# Adult toy female



## PeggyTheParti (Sep 5, 2019)

Welcome! I’ve moved your thread over to Finding the Right Puppy & Breeder

And here’s a good place to start your search:🐩 Breeders Listed by Location 🐩 Plus Additional Resources 🐩

In what geographical area are you looking? And will this be your first poodle?


----------



## Ava. (Oct 21, 2020)

Doubtful that reputable breeders have dogs avaliable. Most wait lists are backed up.

Like PTP said, where are you located?


----------



## Susan W (Jan 10, 2021)

PeggyTheParti said:


> Welcome! I’ve moved your thread over to Finding the Right Puppy & Breeder
> 
> And here’s a good place to start your search:🐩 Breeders Listed by Location 🐩 Plus Additional Resources 🐩
> 
> In what geographical area are you looking? And will this be your first poodle?


I am in the Northeast, but am willing to travel if necessary. Yes, I have had 4 poodles in my lifetime.


----------



## Newport (Jul 16, 2014)

Call your local poodle club’s breeder referral.


----------



## Susan W (Jan 10, 2021)

Newport said:


> Call your local poodle club’s breeder referral.

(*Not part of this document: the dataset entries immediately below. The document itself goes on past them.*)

(** C6. [get] returns the head of the highest level that is not empty, in
    the order CRITICAL, HIGH, NORMAL, LOW ([None] when all are empty); with
    one item at LOW and one at CRITICAL the CRITICAL item comes first,
    both for such a queue state and for the two items enqueued into a
    fresh queue in the opposite order; and a level hands out its items in
    the order [put] admitted them: [put] adds at the tail and successive
    [get]s take from the head. *)
Theorem C6_get_highest_priority_then_fifo :
  (∀ self p x rest,
     AsyncioQueue.items (queues self p) = x :: rest →
     (∀ p', Priority.value p < Priority.value p' →
            AsyncioQueue.items (queues self p') = []) →
     get self = (Some x, set_queue p (tail_of self p) self))
  ∧ (∀ self, (∀ p, AsyncioQueue.items (queues self p) = []) →
             get self = (None, self))
  ∧ (∀ self xl xc,
       AsyncioQueue.items (queues self Priority.LOW) = [xl] →
       AsyncioQueue.items (queues self Priority.CRITICAL) = [xc] →
       (get self).1 = Some xc)
  ∧ (∀ (cl cc : RequestContext.t) (hl hc : Handler Any) (max_size : Z),
       RequestContext.priority cl = Priority.LOW →
       RequestContext.priority cc = Priority.CRITICAL →
       ∃ s1 s2, put cl hl (init max_size) = Returned (true, s1)
                ∧ put cc hc s1 = Returned (true, s2)
                ∧ (drain 3 s2).1 = [(cc, hc); (cl, hl)])
  ∧ (∀ self p,
       (∀ p', Priority.value p < Priority.value p' →
              AsyncioQueue.items (queues self p') = []) →
       (drain (length (AsyncioQueue.items (queues self p))) self).1
       = AsyncioQueue.items (queues self p))
  ∧ (∀ self (context : RequestContext.t) (handler : Handler Any),
       AsyncioQueue.full (queues self (RequestContext.priority context)) = false →
       ∃ self', put context handler self = Returned (true, self')
         ∧ AsyncioQueue.items (queues self' (RequestContext.priority context))
           = AsyncioQueue.items (queues self (RequestContext.priority context))
             ++ [(context, handler)]).
Proof.
  split_and!.
  - apply get_highest.
  - apply get_all_empty.
  - intros self xl xc _ Hc. unfold get.
    by rewrite (get_from_take _ _ _ xc [] Hc).
  - intros cl cc hl hc max_size Hl Hc.
    destruct (put_not_full (init max_size) cl hl (init_not_full _ _))
      as (s1 & Hput1 & Hlow1 & Hother1).
    assert (Hfull1 : AsyncioQueue.full (queues s1 (RequestContext.priority cc)) = false).
    { rewrite Hother1 by congruence. apply init_not_full. }
    destruct (put_not_full s1 cc hc Hfull1) as (s2 & Hput2 & Hcrit2 & Hother2).
    exists s1, s2. split_and!; [done..|].
    rewrite Hc in *. rewrite Hl in *.
    rewrite Hother1 in Hcrit2 by done. cbn in Hcrit2.
    assert (Hlow2 : AsyncioQueue.items (queues s2 Priority.LOW) = [(cl, hl)]).
    { rewrite Hother2 by done. by rewrite Hlow1. }
    assert (Hmid : ∀ p, p ≠ Priority.LOW → p ≠ Priority.CRITICAL →
                        AsyncioQueue.items (queues s2 p) = []).
    { intros p ? ?. rewrite Hother2, Hother1 by done. done. }
    cbn [drain]. rewrite (get_highest s2 Priority.CRITICAL _ [] Hcrit2)
      by (intros []; cbn; lia).
    set (s3 := set_queue Priority.CRITICAL _ s2).
    assert (Hlow3 : AsyncioQueue.items (queues s3 Priority.LOW) = [(cl, hl)]).
    { unfold s3. by rewrite queues_set_queue_ne. }
    rewrite (get_highest s3 Priority.LOW _ [] Hlow3).
    2: { intros [] ?; try (cbn in *; lia); unfold s3.
         - rewrite queues_set_queue_ne by done. by apply Hmid.
         - rewrite queues_set_queue_ne by done. by apply Hmid.
         - rewrite queues_set_queue_eq. unfold tail_of.
           cbn [AsyncioQueue.items]. by rewrite Hcrit2. }
    rewrite get_all_empty; [done|].
    intros [].
    + rewrite queues_set_queue_eq. unfold tail_of.
      cbn [AsyncioQueue.items]. by rewrite Hlow3.
    + rewrite queues_set_queue_ne by done. unfold s3.
      rewrite queues_set_queue_ne by done. by apply Hmid.
    + rewrite queues_set_queue_ne by done. unfold s3.
      rewrite queues_set_queue_ne by done. by apply Hmid.
    + rewrite queues_set_queue_ne by done. unfold s3.
      rewrite queues_set_queue_eq. unfold tail_of.
      cbn [AsyncioQueue.items]. by rewrite Hcrit2.
  - intros self p Hhigher. by eapply drain_level.
  - intros self context handler Hfull.
    destruct (put_not_full self context handler Hfull) as (self' & ? & ? & _).
    eauto.
Qed.
(** The triplets one iteration of the inner loop appends. *)
Definition point_coeffs (circles : list Circle) (ic : IC) (bc_grid : BC)
    (i j : Z) : list T :=
  let id := flat_id ic i j in
  match classify ic circles i j with
  | Some _ => [mkT id id 1%float]
  | None =>
      emitted circles ic bc_grid id (i - 1) j (-1)%float
      ++ emitted circles ic bc_grid id (i + 1) j (-1)%float
      ++ emitted circles ic bc_grid id i (j - 1) (-1)%float
      ++ emitted circles ic bc_grid id i (j + 1) (-1)%float
      ++ emitted circles ic bc_grid id i j 4%float
  end.

(** What one iteration of the inner loop does to [b(id)]. *)
Definition point_update (circles : list Circle) (ic : IC) (bc_grid : BC)
    (i j : Z) (old : float) : float :=
  match classify ic circles i j with
  | Some (_, c) => voltage c
  | None =>
      fold_step circles ic bc_grid i j 4%float
        (fold_step circles ic bc_grid i (j + 1) (-1)%float
          (fold_step circles ic bc_grid i (j - 1) (-1)%float
            (fold_step circles ic bc_grid (i + 1) j (-1)%float
              (fold_step circles ic bc_grid (i - 1) j (-1)%float old))))
  end.

(** The grid points in the order of the two loops: [j] outer, [i] inner. *)
Definition points (ic : IC) : list (Z * Z) :=
  seqZ 0 (y_grid_size ic) ≫= λ j, (λ i, (i, j)) <$> seqZ 0 (x_grid_size ic).

(** The triplets of a whole pass, and the right-hand side it leaves in a
    vector of [n] zeros. *)
Definition all_coeffs (circles : list Circle) (ic : IC) (bc_grid : BC) : list T :=
  points ic ≫= λ p, point_coeffs circles ic bc_grid p.1 p.2.

Definition rhs_vec (circles : list Circle) (ic : IC) (bc_grid : BC) (n : nat)
  : list float :=
  foldl (λ b p, alter (point_update circles ic bc_grid p.1 p.2)
                      (Z.to_nat (flat_id ic p.1 p.2)) b)
        (replicate n 0%float) (points ic).

(** The entries of one row of the matrix, in the order of emission. *)
Definition row_entries (id : Z) (coeffs : list T) : list T :=
  filter (λ t, row t = id) coeffs.

(** [(ni,nj)] is one of the four stencil neighbours of [(i,j)]. *)
Definition adjacent (i j ni nj : Z) : Prop :=
  (ni = i - 1 ∧ nj = j) ∨ (ni = i + 1 ∧ nj = j)
  ∨ (ni = i ∧ nj = j - 1) ∨ (ni = i ∧ nj = j + 1).

(** The sum of the absolute values of a list of entries, and weak diagonal
    dominance of the row [id] made of [entries]. *)
Definition abs_sum (ts : list T) : float :=
  foldl (λ acc t, (acc + abs (value t))%float) 0%float ts.

Definition diagonally_dominant (id : Z) (entries : list T) : Prop :=
  (abs_sum (filter (λ t, col t ≠ id) entries)
   <=? abs_sum (filter (λ t, col t = id) entries))%float = true.

(** Two doubles denote the same number: they are the same value, or they are
    the two zeros [+0] and [-0], which [==] identifies. *)
Definition same_double (x y : float) : Prop :=
  x = y ∨ (x = 0%float ∧ y = (-0)%float) ∨ (x = (-0)%float ∧ y = 0%float).

(** ** Notions used by the further properties *)

(** The voltages that the four neighbour references of [(i,j)] fold into the
    right-hand side, in the order of the calls: west, east, north, south. *)
Definition known_neighbours (circles : list Circle) (ic : IC) (bc_grid : BC)
    (i j : Z) : list float :=
  omap (λ p, folded circles ic bc_grid p.1 p.2)
       [(i - 1, j); (i + 1, j); (i, j - 1); (i, j + 1)].

(** An inclusion with the sign of its radius flipped. *)
Definition flip_radius (c : Circle) : Circle :=
  mkCircle (x_offset c) (y_offset c) (- radius c)%float (voltage c).

(** ** The machine model

    The definitions above are the ideal model: the flattened index and the
    size of the system are computed in [Z], and [pow(x,2)] is the correctly
    rounded square.  The module below gives the same functions as the machine
    runs them: [i + j*ic(0,0)] and [ic(0,0)*ic(0,1)] are computed in 32-bit
    [int], and the [pow] of libm is a parameter, of which nothing is assumed.
    The index expressions [i-1], [i+1], [j-1], [j+1] and the loop counters
    stay within [-1] and the grid sizes and cannot overflow; the differences
    [ic(1,1)-ic(1,0)] and [ic(2,1)-ic(2,0)] of the extents are taken in [Z]
    in both models, which is their value in [int] for extents less than
    [2^31] apart.  The two models agree when [nx*ny] fits in [int] and [pow]
    squares exactly. *)

Module Machine.

Definition int_min : Z := - 2 ^ 31.
Definition int_max : Z := 2 ^ 31 - 1.

(** The value a 32-bit two's complement [int] holds after an operation whose
    exact result is [z]. *)
Definition wrap (z : Z) : Z := (z + 2 ^ 31) mod 2 ^ 32 - 2 ^ 31.

Definition int_add (a b : Z) : Z := wrap (a + b).
Definition int_mul (a b : Z) : Z := wrap (a * b).

(** [i + j*ic(0,0)] as the [int] expression of lines 86, 196 and 233. *)
Definition flat_id (ic : IC) (i j : Z) : Z := int_add i (int_mul j (x_grid_size ic)).

(** [ic(0,0)*ic(0,1)], the size [main] gives to [b] and to the matrix. *)
Definition system_size (ic : IC) : Z := int_mul (x_grid_size ic) (y_grid_size ic).

(** [x(id)] on a vector: an index outside the vector is [None]. *)
Definition vec_get {A : Type} (x : list A) (id : Z) : option A :=
  if decide (0 <= id) then x !! Z.to_nat id else None.

Section Libm.
Context (pow : float → float → float).

(** The test of the loop body of [circularConditionsCheck]. *)
Definition in_circle (i j : Z) (ic : IC) (c : Circle) : bool :=
  (pow ((Z2D (x_min ic) + Z2D i * dx ic) - x_offset c) 2
   + pow ((Z2D (y_min ic) + Z2D j * dy ic) - y_offset c) 2
   <=? pow (radius c) 2)%float.

Fixpoint circle_loop (i j : Z) (ic : IC) (rest : list Circle) (current_circle : Z)
  : bool * Z :=
  match rest with
  | [] => (false, 0)
  | c :: rest' =>
      if in_circle i j ic c then (true, current_circle)
      else circle_loop i j ic rest' (current_circle + 1)
  end.

Definition circularConditionsCheck (i j : Z) (circles : list Circle) (ic : IC)
  : bool * Z :=
  circle_loop i j ic circles 0.

Definition insertCoefficient (id i j : Z) (w : float)
    (coeffs : list T) (b : list float)
    (circles : list Circle) (ic : IC) (bc_grid : BC)
  : option (list T * list float) :=
  let id1 := flat_id ic i j in
  let isCircle :=
    if negb (circles_size circles =? 0) then circularConditionsCheck i j circles ic
    else (false, 0) in
  if i =? -1 then
    b' ← b_sub b id (w * bc_left bc_grid)%float; Some (coeffs, b')
  else if i =? x_grid_size ic then
    b' ← b_sub b id (w * bc_right bc_grid)%float; Some (coeffs, b')
  else if j =? -1 then
    b' ← b_sub b id (w * bc_up bc_grid)%float; Some (coeffs, b')
  else if j =? y_grid_size ic then
    b' ← b_sub b id (w * bc_down bc_grid)%float; Some (coeffs, b')
  else if isCircle.1 then
    v ← circle_voltage circles isCircle.2;
    b' ← b_sub b id (w * v)%float; Some (coeffs, b')
  else Some (coeffs ++ [mkT id id1 w], b).

Definition stencil (id i j : Z) (coefficients : list T) (b : list float)
    (circles : list Circle) (ic : IC) (bc_grid : BC)
  : option (list T * list float) :=
  '(c1, b1) ← insertCoefficient id (i - 1) j (-1)%float coefficients b circles ic bc_grid;
  '(c2, b2) ← insertCoefficient id (i + 1) j (-1)%float c1 b1 circles ic bc_grid;
  '(c3, b3) ← insertCoefficient id i (j - 1) (-1)%float c2 b2 circles ic bc_grid;
  '(c4, b4) ← insertCoefficient id i (j + 1) (-1)%float c3 b3 circles ic bc_grid;
  insertCoefficient id i j 4%float c4 b4 circles ic bc_grid.

Definition point_body (circles : list Circle) (ic : IC) (bc_grid : BC) (j i : Z)
    (s : list T * list float) : option (list T * list float) :=
  let '(coefficients, b) := s in
  let id := flat_id ic i j in
  if negb (circles_size circles =? 0) then
    let isCircle := circularConditionsCheck i j circles ic in
    if isCircle.1 then
      v ← circle_voltage circles isCircle.2;
      b' ← b_set b id v;
      Some (coefficients ++ [mkT id id 1%float], b')
    else stencil id i j coefficients b circles ic bc_grid
  else stencil id i j coefficients b circles ic bc_grid.

Definition row_body (circles : list Circle) (ic : IC) (bc_grid : BC) (j : Z)
    (s : list T * list float) : option (list T * list float) :=
  for_loop (Z.to_nat (x_grid_size ic)) 0 (point_body circles ic bc_grid j) s.

Definition buildProblem (coefficients : list T) (b : list float)
    (circles : list Circle) (ic : IC) (bc_grid : BC)
  : option (list T * list float) :=
  let b0 := replicate (length b) 0%float in
  for_loop (Z.to_nat (y_grid_size ic)) 0 (row_body circles ic bc_grid) (coefficients, b0).

(** The classifier as the specification words it, its squares taken by
    [pow]: the point [(x,y)] with [x = xmin + i*dx], [y = ymin + j*dy], the
    test [(x-x_k)^2 + (y-y_k)^2 <= radius_k^2], the first inclusion in list
    order that passes it. *)
Definition inside (ic : IC) (i j : Z) (c : Circle) : Prop :=
  (pow (point_x ic i - x_offset c) 2 + pow (point_y ic j - y_offset c) 2
   <=? pow (radius c) 2)%float = true.

Global Instance inside_dec ic i j c : Decision (inside ic i j c).
Proof. unfold inside. apply _. Defined.

Definition classify (ic : IC) (circles : list Circle) (i j : Z)
  : option (nat * Circle) :=
  list_find (inside ic i j) circles.

End Libm.

(** The reshaping loop of [main], its index computed in [int]. *)
Definition reshape_row {A : Type} (x : list A) (ic : IC) (j : Z) : option (list A) :=
  mapM (λ i, vec_get x (flat_id ic i j)) (seqZ 0 (x_grid_size ic)).

Definition reshape {A : Type} (x : list A) (ic : IC) : option (list (list A)) :=
  mapM (reshape_row x ic) (seqZ 0 (y_grid_size ic)).

End Machine.

(** The references [buildProblem] hands to [insertCoefficient]: a grid point
    or a point one step outside an edge of the grid. *)
Definition reachable (ic : IC) (i j : Z) : Prop :=
  (0 ≤ i < x_grid_size ic ∧ 0 ≤ j < y_grid_size ic)
  ∨ i = -1 ∨ i = x_grid_size ic ∨ j = -1 ∨ j = y_grid_size ic.

(** A triplet of a system of dimension [nx*ny]. *)
Definition in_system (ic : IC) (t : T) : Prop :=
  0 ≤ row t < x_grid_size ic * y_grid_size ic
  ∧ 0 ≤ col t < x_grid_size ic * y_grid_size ic.

(** What the pass keeps: the size of [b] and triplets of the system. *)
Definition pass_inv (ic : IC) (n : nat) (s : list T * list float) : Prop :=
  length s.2 = n ∧ Forall (in_system ic) s.1.

(** A [pow] that squares exactly, to run the machine model on examples. *)
Definition pow_exact (x y : float) : float := (x * x)%float.

(** * Properties *)

(** ** Worked examples *)

(** A 2x2 grid on the unit square, grounded box, no inclusion: the discrete
    Laplacian with a zero right-hand side. *)
Example laplacian_2x2 :
  buildProblem [] [7; 7; 7; 7]%float [] (mkIC 2 2 0 1 0 1) (mkBC 0 0 0 0)
  = Some ([mkT 0 1 (-1); mkT 0 2 (-1); mkT 0 0 4;
           mkT 1 0 (-1); mkT 1 3 (-1); mkT 1 1 4;
           mkT 2 3 (-1); mkT 2 0 (-1); mkT 2 2 4;
           mkT 3 2 (-1); mkT 3 1 (-1); mkT 3 3 4]%float,
          [0; 0; 0; 0]%float).
Proof. reflexivity. Qed.

(** A 3x3 grid with one inclusion of voltage 5 that covers the centre cell
    only: the centre row is pinned and its four neighbours fold the voltage
    into their right-hand side. *)
Example pinned_centre_3x3 :
  buildProblem [] [7; 7; 7; 7; 7; 7; 7; 7; 7]%float
    [mkCircle 1 1 0.5 5] (mkIC 3 3 0 3 0 3) (mkBC 0 0 0 0)
  = Some ([mkT 0 1 (-1); mkT 0 3 (-1); mkT 0 0 4;
           mkT 1 0 (-1); mkT 1 2 (-1); mkT 1 1 4;
           mkT 2 1 (-1); mkT 2 5 (-1); mkT 2 2 4;
           mkT 3 0 (-1); mkT 3 6 (-1); mkT 3 3 4;
           mkT 4 4 1;
           mkT 5 2 (-1); mkT 5 8 (-1); mkT 5 5 4;
           mkT 6 7 (-1); mkT 6 3 (-1); mkT 6 6 4;
           mkT 7 6 (-1); mkT 7 8 (-1); mkT 7 7 4;
           mkT 8 7 (-1); mkT 8 5 (-1); mkT 8 8 4]%float,
          [0; 5; 0; 5; 5; 5; 0; 5; 0]%float).
Proof. reflexivity. Qed.

(** Overlapping inclusions: the first one in list order wins. *)
Example first_match_wins :
  circularConditionsCheck 1 1
    [mkCircle 0 0 0.5 1; mkCircle 1 1 1 2; mkCircle 1 1 2 3]%float
    (mkIC 3 3 0 3 0 3) = (true, 1).
Proof. reflexivity. Qed.

(** A point on the circle itself is inside. *)
Example boundary_is_inside :
  circularConditionsCheck 1 0 [mkCircle 0 0 1 1] (mkIC 3 3 0 3 0 3) = (true, 0).
Proof. reflexivity. Qed.

(** A vector that is too short makes the pass fail at the first access
    beyond its end. *)
Example short_vector_fails :
  buildProblem [] [7; 7; 7]%float [] (mkIC 2 2 0 1 0 1) (mkBC 0 0 0 0) = None.
Proof. reflexivity. Qed.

Thank you for your suggestion.


----------



## Raindrops (Mar 24, 2019)

If you're looking for an adult, a retired dog might be a good choice. You can start checking with breeders and ask if they know anybody who might have a female they're looking to retire.


----------



## PeggyTheParti (Sep 5, 2019)

When we were looking for a puppy, we were offered a one-year-old poodle that wasn’t working out well in his home. Good breeders will typically involve themselves when rehoming is necessary, so I think your best bet is to just start reaching out to breeders you like, telling them a little about yourself and letting them know you’re open to an adult. And then keep your fingers crossed.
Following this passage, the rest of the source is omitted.